The protagonist is Aveline, the first female lead in an AC game. Although the character is built with an interesting, albeit troupe-filled backstory, the rest of the narrative is confusing and nonsensical even by Assassin’s Creed’s standards. The player doesn’t really know who the main bad guy is or what the overall main objective until the final minutes of the game; the developers even frustrate the player by purposely including a fake ending which results in a typical Assassin’s Creed WTF moment. And without giving away too many spoilers, the developers shoehorned a returning Assassin’s Creed character into Aveline’s plotline, you know, just because. Sure, I guess it is cool to tie in a couple of characters but this really has no relevance other than fan service. But since the game is filled with nothing but repetitive chore-like missions, it is doubtful players will even have the will to see this nod to fan service. It is understandable that this entire game was initially built for a handheld system but it is impossible to ignore the inconsistencies, uneven pacing and overall lack of polish.
The main gimmick behind this female lead is her ability to change outfits that grant her, or remove, specific abilities. Although changing outfits sometimes has a direct need based on certain narrative aspects, it is ultimately an inefficient mess and drags down the entire experience. For example, the slave guise allows the player to blend in with other NPCs but this feature has also been included in each AC game just by walking near a group of people, sitting on a bench, etc. When Aveline dons a ball gown, which is referred to as being a “lady,” she basically has everything fun and cool about being an assassin taken away from her as she cannot climb or jump and has a diminished health bar and access to weaponry. But what makes this lady uniform frustrating is it still requires fighting with hand-to-hand combat even though she is essentially in a weakened state. Changing costumes is also tedious as the player must travel to and purchase dress shops scattered throughout the environment. Nothing is fluid and everything just takes so much effort that most actions feel like work.

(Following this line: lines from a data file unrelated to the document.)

(** X1: when the file holds the floats [all], [read_file size offset] returns
    the [size] floats that start at element [offset]; where the file ends
    before that, the rest of the result is the 0 the vector was created with:
    a short read is not reported. *)
Theorem read_file_slice_padded (all : list Binary32.float) (size offset : Z)
    (filename : string) (fs : file_system) :
  contents fs !! filename = Some (encode_floats all) →
  Forall Binary32.is_float all →
  0 <= offset → offset * 4 < 2 ^ 63 → 0 <= size < 2 ^ 31 →
  read_file size offset filename fs
  = take (Z.to_nat size)
         (drop (Z.to_nat offset) all ++ replicate (Z.to_nat size) Binary32.zero).
Proof. apply read_file_padded. Qed.

Lemma read_file_missing (size offset : Z) (filename : string)
    (fs : file_system) :
  contents fs !! filename = None →
  read_file size offset filename fs = replicate (Z.to_nat size) Binary32.zero.
Proof.
  intros Hfile. unfold read_file, MPI_File_set_view, MPI_File_open.
  destruct (2 ^ 63 <=? _); unfold MPI_File_read_all; simpl; by rewrite Hfile.
Qed.



(** X4: a [write_file] that returns has changed no file but [filename], and
    has not changed which paths can be opened for writing. *)
Theorem write_file_leaves_other_files (data : list Binary32.float) (offset : Z)
    (filename : string) (fs fs' : file_system) :
  write_file data offset filename fs = Returned fs' →
  unwritable fs' = unwritable fs
  ∧ ∀ other, other ≠ filename → contents fs' !! other = contents fs !! other.
Proof.
  unfold write_file. destruct (decide _) as [|_]; [done|].
  intros [= <-]. split; [done|]. intros other Hne. simpl.
  by rewrite lookup_insert_ne.
Qed.

(** X5: [write_file] opens the file without [std::ios::app] or [std::ios::in],
    so the file is truncated: what an earlier [write_file] left in the same
    file has no effect on what a later one leaves. *)
Theorem write_file_discards_earlier_write (data1 data2 : list Binary32.float)
    (offset1 offset2 : Z) (filename : string) (fs fs1 : file_system) :
  write_file data1 offset1 filename fs = Returned fs1 →
  write_file data2 offset2 filename fs1 = write_file data2 offset2 filename fs.
Proof.
  unfold write_file. destruct (decide _) as [|Hw]; [done|].
  intros [= <-]. simpl.
  destruct (decide _) as [|_]; [done|]. by rewrite insert_insert_eq.
Qed.

(** X6: after [write_file data offset], reading the file from its start
    gives [offset] zeros, the hole that [seekp] leaves, and then [data]. *)
Theorem write_file_then_read_from_start (data : list Binary32.float) (offset : Z)
    (filename : string) (fs fs' : file_system) :
  Forall Binary32.is_float data →
  0 <= offset → offset + Z.of_nat (length data) < 2 ^ 31 →
  write_file data offset filename fs = Returned fs' →
  read_file (offset + Z.of_nat (length data)) 0 filename fs'
  = replicate (Z.to_nat offset) Binary32.zero ++ data.
Proof.
  intros Hdata Hoff Hlen Hwrite.
  unfold write_file in Hwrite.
  destruct (decide _) as [|_]; [done|]. injection Hwrite as <-.
  rewrite wrap_uint64_id by lia.
  destruct (Z.leb_spec (2 ^ 63) (offset * 4)) as [?|_]; [lia|].
  set (all := match data with
              | [] => []
              | _ => replicate (Z.to_nat offset) Binary32.zero ++ data
              end).
  rewrite (read_file_padded all).
  - subst all. destruct data as [|w data]; simpl length.
    + rewrite Z.add_0_r, app_nil_r. simpl. by rewrite take_replicate, Nat.min_id.
    + rewrite drop_0. rewrite take_app_length'; [done|].
      rewrite length_app, length_replicate. simpl. lia.
  - simpl. rewrite lookup_insert_eq. f_equal. subst all.
    destruct data as [|w data]; [done|].
    rewrite encode_floats_app, encode_floats_zeros. do 2 f_equal. lia.
  - subst all. destruct data; [done|].
    apply Forall_app. split; [apply Forall_replicate, is_float_zero|done].
  - lia.
  - lia.
  - lia.
Qed.

(** ** The loaders *)

Section LoaderFacts.

Variables detector_rows detector_columns : Z.

(** X7: [load_global_data] returns 4 * V * V combined coordinates and V
    z coordinates, whatever the two files hold. *)
Theorem load_global_data_shape (num_voxels : Z) (input_dir : string)
    (fs : file_system) :
  0 <= num_voxels → 4 * num_voxels * num_voxels < 2 ^ 31 →
  length (combined_matrix (load_global_data num_voxels input_dir fs))
  = Z.to_nat (4 * num_voxels * num_voxels)
  ∧ length (z_voxel_coords (load_global_data num_voxels input_dir fs))
    = Z.to_nat num_voxels.
Proof.
  intros HV H4. assert (0 <= 4 * num_voxels * num_voxels) by nia.
  assert (num_voxels < 2 ^ 31) by nia.
  unfold load_global_data. simpl. rewrite !read_file_length.
  - rewrite (wrap_int32_id (4 * num_voxels)) by nia.
    by rewrite wrap_int32_id, !wrap_uint64_id by lia.
  - unfold wrap_uint64. apply Z.mod_pos_bound. lia.
  - unfold wrap_uint64. apply Z.mod_pos_bound. lia.
Qed.

(** X8: [load_projection_data] returns an image of rows * columns floats,
    a transform of 12 floats and V * V weights, for every projection id and
    whatever the three files hold. *)
Theorem load_projection_data_shape (num_voxels : Z) (input_dir : string)
    (fs : file_system) (projection_id : Z) :
  0 <= detector_rows * detector_columns < 2 ^ 31 →
  0 <= num_voxels → num_voxels * num_voxels < 2 ^ 31 →
  let pdata := load_projection_data detector_rows detector_columns num_voxels
                 input_dir fs projection_id in
  length (projection pdata) = Z.to_nat (detector_rows * detector_columns)
  ∧ length (transform_matrix pdata) = 12%nat
  ∧ length (volume_weight pdata) = Z.to_nat (num_voxels * num_voxels).
Proof.
  intros Hdet HV Hs pdata. assert (0 <= num_voxels * num_voxels) by nia.
  subst pdata. unfold load_projection_data. simpl. rewrite !read_file_length.
  - by rewrite !wrap_int32_id, !wrap_uint64_id by lia.
  - unfold wrap_uint64. apply Z.mod_pos_bound. lia.
  - lia.
  - unfold wrap_uint64. apply Z.mod_pos_bound. lia.
Qed.

(** X9: projection [projection_id] is read from block [projection_id] of each
    of the three files, the blocks being rows * columns floats of
    projections.bin, 12 floats of transform.bin and V * V floats of
    volumeweight.bin; where a file ends inside the block the rest is 0. *)
Theorem load_projection_data_regions (num_voxels : Z) (input_dir : string)
    (fs : file_system) (projection_id : Z)
    (images transforms weights : list Binary32.float) :
  0 < detector_rows → 0 < detector_columns → 0 <= num_voxels →
  0 <= projection_id →
  (projection_id + 1) * detector_rows * detector_columns < 2 ^ 31 →
  (projection_id + 1) * 12 < 2 ^ 31 →
  (projection_id + 1) * num_voxels * num_voxels < 2 ^ 31 →
  Forall Binary32.is_float images → Forall Binary32.is_float transforms →
  Forall Binary32.is_float weights →
  contents fs !! (input_dir +:+ "/projections.bin") = Some (encode_floats images) →
  contents fs !! (input_dir +:+ "/transform.bin") = Some (encode_floats transforms) →
  contents fs !! ((input_dir +:+ "/" +:+ pretty num_voxels) +:+ "/volumeweight.bin")
  = Some (encode_floats weights) →
  let pdata := load_projection_data detector_rows detector_columns num_voxels
                 input_dir fs projection_id in
  let block (n : Z) (all : list Binary32.float) :=
    take (Z.to_nat n)
         (drop (Z.to_nat (projection_id * n)) all
          ++ replicate (Z.to_nat n) Binary32.zero) in
  projection pdata = block (detector_rows * detector_columns) images
  ∧ transform_matrix pdata = block 12 transforms
  ∧ volume_weight pdata = block (num_voxels * num_voxels) weights.
Proof.
  intros Hrows Hcols HV Hid Himg Htr Hw Fimg Ftr Fw Cimg Ctr Cw pdata block.
  assert (0 <= projection_id * detector_rows) as Hir by nia.
  assert (projection_id * detector_rows
          <= projection_id * detector_rows * detector_columns) by nia.
  assert (0 <= detector_rows * detector_columns) by nia.
  assert (projection_id * detector_rows * detector_columns
          + detector_rows * detector_columns
          = (projection_id + 1) * detector_rows * detector_columns) by ring.
  assert (0 <= num_voxels * num_voxels) as Hvv by nia.
  assert (0 <= projection_id * num_voxels) as Hiv by nia.
  assert (0 <= projection_id * num_voxels * num_voxels) by nia.
  assert (projection_id * num_voxels * num_voxels + num_voxels * num_voxels
          = (projection_id + 1) * num_voxels * num_voxels) by ring.
  assert (projection_id * num_voxels < 2 ^ 31).
  { destruct (Z.eq_dec num_voxels 0) as [->|]; [lia|].
    assert (projection_id * num_voxels
            <= projection_id * num_voxels * num_voxels) by nia. lia. }
  subst pdata block. unfold load_projection_data.
  cbn [projection transform_matrix volume_weight].
  rewrite (wrap_int32_id (projection_id * detector_rows)) by lia.
  rewrite (wrap_int32_id (projection_id * 3)) by lia.
  rewrite (wrap_int32_id (projection_id * num_voxels)) by lia.
  rewrite !wrap_int32_id, !wrap_uint64_id by lia.
  rewrite (read_file_padded images), (read_file_padded transforms),
    (read_file_padded weights) by (done || lia).
  replace (projection_id * (detector_rows * detector_columns))
    with (projection_id * detector_rows * detector_columns) by ring.
  replace (projection_id * (num_voxels * num_voxels))
    with (projection_id * num_voxels * num_voxels) by ring.
  replace (projection_id * 12) with (projection_id * 3 * 4) by ring.
  done.
Qed.

End LoaderFacts.

(** X10: when combined.bin and z_voxel_coords.bin hold exactly 4 * V * V
    and V floats, [load_global_data] returns these two sequences. *)
Theorem load_global_data_content (num_voxels : Z) (input_dir : string)
    (fs : file_system) (combined z_coords : list Binary32.float) :
  0 <= num_voxels → 4 * num_voxels * num_voxels < 2 ^ 31 →
  Forall Binary32.is_float combined → Forall Binary32.is_float z_coords →
  contents fs !! ((input_dir +:+ "/" +:+ pretty num_voxels) +:+ "/combined.bin")
  = Some (encode_floats combined) →
  contents fs !! ((input_dir +:+ "/" +:+ pretty num_voxels) +:+ "/z_voxel_coords.bin")
  = Some (encode_floats z_coords) →
  Z.of_nat (length combined) = 4 * num_voxels * num_voxels →
  Z.of_nat (length z_coords) = num_voxels →
  load_global_data num_voxels input_dir fs
  = {| combined_matrix := combined; z_voxel_coords := z_coords |}.
Proof.
  intros HV H4 Fc Fz Cc Cz Lc Lz.
  assert (num_voxels < 2 ^ 31) by nia.
  unfold load_global_data.
  rewrite (wrap_int32_id (4 * num_voxels)) by nia.
  rewrite wrap_int32_id, !wrap_uint64_id by lia.
  rewrite (read_file_padded combined), (read_file_padded z_coords) by (done || lia).
  change (Z.to_nat 0) with 0%nat. rewrite !drop_0.
  f_equal; apply take_app_length'; lia.
Qed.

Mission structure is also a lesson in persistence and repetition. You know all those “follow this guy” sneaking missions that have become less and less frequent with each passing AC game because they just are not fun? Well, there are a lot of them here. There is also so much bland downtime needlessly running from one side of the map to the other. What makes this tedium even worse is the automatic save system. On the way to the mission it is probably a good idea to collect some items, purchase some new weaponry or a store, and or change outfits to knock out some content on these boring treks from Point A to Point B. But if you die during this mission you are running toward (or run into a game ending glitch), the player painstakingly must repeat these meaningless tasks yet again. Further, the only way to make a decent chunk of money is taking part in the uneventful ship management mini game. From a single map screen, players buy goods and tell ships where to go all from a very basic and inefficient single screen. Then wait a few minutes for these ship icons to reach their destination and repeat. This is probably one of the most boring side missions in Assassin’s Creed history but is necessary if you want to purchase or unlock anything throughout the adventure. But at least you don’t have to pick any locks or blow into a microphone (you know, because doing that is always fun, right?). There is, however, one underwater swimming section in the last half of the game that will make you throw your controller through your TV. It is more painful than the underwater swimming segments in early Tomb Raider games.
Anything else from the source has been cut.